Plaintiffs' allegations closely parallel those dealt with in Mathews v. Fairman, 779 F.2d 409 (7th Cir. 1985). Mathews was confined in a medium security farm at Pontiac Correctional Center. Like plaintiffs in this case, he and several other Pontiac farm inmates were reassigned back to the maximum security unit after two prisoners escaped from the farm. Mathews contended the administrative regulation governing prison assignments created a liberty interest under the Fourteenth Amendment. But reading the regulation to impose only procedural rather than substantive limits on official discretion, our Court of Appeals rejected Mathews' claim that his reassignment to the maximum security unit at Pontiac triggered the protection of procedural due process ( id. at 414-15).
True enough, the assignment regulations considered in Mathews have since been replaced (see Jackson v. O'Leary, 689 F. Supp. 846, 848 n.3 (N.D. Ill. 1988)).

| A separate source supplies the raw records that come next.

(** The value an added input brings, read from its PSBT data. *)
Definition extra_value (total : Z) (info : UtxoPsbtInfo) : outcome Error Z :=
  v ← ok_or (value <$> witness_utxo (psbt_input info)) OnchainTxCreationFailed;
  ok_or (checked_add64 total v) OnchainTxCreationFailed.

(** [build_cross_wallet_rbf] up to signing. *)
Definition unsigned_replacement wallets primary_key original_tx (new_fee_rate : FeeRate)
    (extra_utxos : list UtxoPsbtInfo) : outcome Error Transaction :=
  original_input_value ← original_input_value original_tx wallets;
  total_input_value ← try_fold extra_value original_input_value extra_utxos;
  let new_inputs := replacement_inputs original_tx extra_utxos in
  requirements ← replacement_requirements wallets primary_key original_tx
                   original_input_value new_inputs new_fee_rate;
  required_value ← ok_or (checked_add64 (required_fee requirements)
                            (recipient_value requirements)) OnchainTxCreationFailed;
  available_for_change ← ok_or (checked_sub total_input_value required_value)
                           InsufficientFunds;
  match change_idx requirements with
  | Some idx =>
      if available_for_change <? utxo.DUST_LIMIT_SATS then Err InsufficientFunds
      else
        out ← expect (output original_tx !! idx);
        let new_outputs :=
          <[idx := {| value := available_for_change; script_pubkey := script_pubkey out |}]>
            (output original_tx) in
        Ok {| version := version original_tx; lock_time := lock_time original_tx;
              input := new_inputs; output := new_outputs |}
  | None => Err InsufficientFunds
  end.

Definition build_cross_wallet_rbf wallets primary_key original_tx (new_fee_rate : FeeRate)
    (extra_utxos : list UtxoPsbtInfo) : outcome Error Transaction :=
  unsigned_tx ← unsigned_replacement wallets primary_key original_tx new_fee_rate extra_utxos;
  signing.sign_owned_inputs unsigned_tx wallets.

(** ** Sums over outputs *)

Definition total_value (outs : list TxOut) : Z := sum_Z (value <$> outs).

Lemma elem_of_enumerate {A} (xs : list A) i x : (i, x) ∈ enumerate xs ↔ xs !! i = Some x.
Proof. unfold enumerate. apply elem_of_zip_seq. Qed.

Lemma find_internal_change_output_Some wallets primary_key tx i out :
  find_internal_change_output wallets primary_key tx = Some (i, out) →
  (1 < length (output tx))%nat ∧ output tx !! i = Some out ∧
  ∃ w, wallets !! primary_key = Some w ∧ is_internal_output w out = true.
Proof.
  unfold find_internal_change_output.
  destruct (Nat.leb_spec (length (output tx)) 1); [done|].
  intros (w & Hw & Hl)%bind_Some. apply last_Some_elem_of in Hl.
  rewrite list_elem_of_In, filter_In, <- list_elem_of_In in Hl.
  destruct Hl as [Hin Hint]. apply elem_of_enumerate in Hin. eauto.
Qed.

Lemma change_idx_lookup wallets primary_key tx i :
  fst <$> find_internal_change_output wallets primary_key tx = Some i →
  ∃ out, output tx !! i = Some out ∧
    find_internal_change_output wallets primary_key tx = Some (i, out).
Proof.
  destruct (find_internal_change_output _ _ _) as [[j out]|] eqn:Hf; simpl; intros; simplify_eq.
  apply find_internal_change_output_Some in Hf as Hs. naive_solver.
Qed.
(* ===== verification/Aggregate.v ===== *)
(** * The aggregate wallet: membership, queries and chain data
      ([bdk-wallet-aggregate/src/lib.rs])

    [AggregateWallet] holds a map of wallets, a map of their persisters and the key
    of the primary wallet.  This file models the operations that change the set of
    wallets, answer queries over all of them, hand out addresses and apply chain
    data; building and signing transactions is in [AggBuild].  [expect] on the
    primary wallet is [Panic]. *)

From Stdlib Require Import Strings.Byte.
From S2P Require Import Prelude Types Bdk AggTypes AggUtxo AggSigning AggRbf.
Import aggregate.

Definition BIP32_MAX_NORMAL_INDEX : Z := 2 ^ 31 - 1.
Definition MAX_ADDRESS_INFO_BATCH_COUNT : Z := 10000.

Definition validate_derivation_index (index : Z) : outcome Error unit :=
  if BIP32_MAX_NORMAL_INDEX <? index then Err InvalidQuantity else Ok tt.

Definition validate_derivation_range (start_index count : Z) : outcome Error unit :=
  _ ← validate_derivation_index start_index;
  if MAX_ADDRESS_INFO_BATCH_COUNT <? count then Err InvalidQuantity
  else if count =? 0 then Ok tt
  else
    last_index ← ok_or (checked_add32 start_index (count - 1)) InvalidQuantity;
    validate_derivation_index last_index.

Definition map_tx_builder_error (error : CreateTxError) : Error :=
  match error with
  | CoinSelectionError => InsufficientFunds
  | _ => OnchainTxCreationFailed
  end.

Record CanonicalTransactionState := {
  confirmation : option ConfirmationBlockTime;
  last_seen : Z;
}.

(** [<[u8; 32]>::cmp] *)
Fixpoint bytes_compare (xs ys : list u8) : comparison :=
  match xs, ys with
  | [], [] => Eq
  | [], _ :: _ => Lt
  | _ :: _, [] => Gt
  | x :: xs, y :: ys =>
      match u8_to_Z x ?= u8_to_Z y with
      | Eq => bytes_compare xs ys
      | c => c
      end
  end.

(** The order of [current_best_block]: by height, then by hash. *)
Definition checkpoint_compare (a b : CheckPoint) : comparison :=
  match cp_height a ?= cp_height b with
  | Eq => bytes_compare (cp_hash a) (cp_hash b)
  | c => c
  end.

(** [iter.min_by(cmp)]: the first of the least elements. *)
Definition min_by {A} (cmp : A → A → comparison) (xs : list A) : option A :=
  match xs with
  | [] => None
  | x :: xs =>
      Some (foldl (λ a b, match cmp a b with Gt => b | _ => a end) x xs)
  end.

(** ** Lemmas on the order of checkpoints *)

Lemma bytes_compare_opp xs ys : bytes_compare ys xs = CompOpp (bytes_compare xs ys).
Proof.
  revert ys. induction xs as [|x xs IH]; intros [|y ys]; simpl; [done..|].
  rewrite (Z.compare_antisym (u8_to_Z x)). by destruct (u8_to_Z x ?= u8_to_Z y); simpl.
Qed.

Lemma bytes_compare_trans xs ys zs :
  bytes_compare xs ys ≠ Gt → bytes_compare ys zs ≠ Gt → bytes_compare xs zs ≠ Gt.
Proof.
  revert ys zs. induction xs as [|x xs IH]; intros [|y ys] [|z zs]; simpl; try done.
  destruct (Z.compare_spec (u8_to_Z x) (u8_to_Z y)), (Z.compare_spec (u8_to_Z y) (u8_to_Z z)),
    (Z.compare_spec (u8_to_Z x) (u8_to_Z z)); try done || lia; eauto.
Qed.

Lemma checkpoint_compare_opp x y : checkpoint_compare y x = CompOpp (checkpoint_compare x y).
Proof.
  unfold checkpoint_compare. rewrite (Z.compare_antisym (cp_height x)).
  destruct (cp_height x ?= cp_height y); simpl; [apply bytes_compare_opp|done..].
Qed.

Lemma checkpoint_compare_trans x y z :
  checkpoint_compare x y ≠ Gt → checkpoint_compare y z ≠ Gt → checkpoint_compare x z ≠ Gt.
Proof.
  unfold checkpoint_compare.
  destruct (Z.compare_spec (cp_height x) (cp_height y)),
    (Z.compare_spec (cp_height y) (cp_height z)),
    (Z.compare_spec (cp_height x) (cp_height z)); try done || lia.
  apply bytes_compare_trans.
Qed.

Lemma foldl_min_checkpoint x xs :
  let m := foldl (λ a b, match checkpoint_compare a b with Gt => b | _ => a end) x xs in
  m ∈ x :: xs ∧ ∀ y, y ∈ x :: xs → checkpoint_compare m y ≠ Gt.
Proof.
  assert (∀ y, checkpoint_compare y y ≠ Gt) as Hrefl.
  { intros y Hy. pose proof (checkpoint_compare_opp y y) as Ho. by rewrite Hy in Ho. }
  revert x. induction xs as [|z xs IH]; intros x; simpl.
  { split; [apply list_elem_of_here|]. intros y ->%list_elem_of_singleton. apply Hrefl. }
  destruct (checkpoint_compare x z) eqn:Hxz;
    [destruct (IH x) as [Hin Hle]|destruct (IH x) as [Hin Hle]|destruct (IH z) as [Hin Hle]];
    (split; [rewrite !elem_of_cons in *; tauto|]); intros y [->|[->|Hy]%elem_of_cons]%elem_of_cons;
    try (apply Hle; rewrite !elem_of_cons in *; tauto).
  - apply (checkpoint_compare_trans _ x); [apply Hle; rewrite !elem_of_cons in *; tauto|by rewrite Hxz].
  - apply (checkpoint_compare_trans _ x); [apply Hle; rewrite !elem_of_cons in *; tauto|by rewrite Hxz].
  - apply (checkpoint_compare_trans _ z); [apply Hle; rewrite !elem_of_cons in *; tauto|].
    rewrite checkpoint_compare_opp, Hxz. done.
Qed.

Module AggregateWallet.
Section aggregate.
Context {K : Type} `{Countable K} {O : IterOrder K} {OT : IterOrder Txid}.
Context {BTC : Bitcoin} {W P U Ev : Type} {BDK : Bdk W P U Ev} {CS : CoinSelection}.

Record AggregateWallet := mkAggregateWallet {
  wallets : gmap K W;
  persisters : gmap K P;
  primary : K;
}.
Implicit Types (a : AggregateWallet) (key : K).

Definition set_wallet key (w : W) a : AggregateWallet :=
  {| wallets := <[key := w]> (wallets a); persisters := persisters a; primary := primary a |}.
Definition set_persister key (p : P) a : AggregateWallet :=
  {| wallets := wallets a; persisters := <[key := p]> (persisters a); primary := primary a |}.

Nonetheless, as this Court found in Jackson, id. at 849, the current regulations governing security classifications and institutional assignments, like their predecessors, are structured in such a manner as to allow maximum discretion to those entrusted with responsibility for making assignments and classifications. Indeed, if anything, the changes in the regulations evidence an attempt by prison officials to make it even more clear that decisions regarding such matters are to be made without the encumbrance of any procedural protections due process might dictate. While the present regulation lists several factors prison officials might take into consideration in making reassignments, it specifically states the list is nonexclusive, essentially permitting prison officials to make reassignment decisions based on whatever reason they feel is appropriate to the situation. Because the regulation thus effectively allows officials to reassign an inmate for any reason, plaintiffs cannot legitimately claim a justifiable expectation of remaining in a minimum security unit. Their interest in continued assignment to a minimum security unit is not entitled to due process protection.
Accordingly, plaintiffs' due process claims are frivolous in the legal sense as defined in Williams, 837 F.2d at 306-07. This Court therefore denies the motions for leave to file in forma pauperis and dismisses these cases with prejudice pursuant to Section 1915(d). Baptist's motion for appointment of counsel is denied as moot.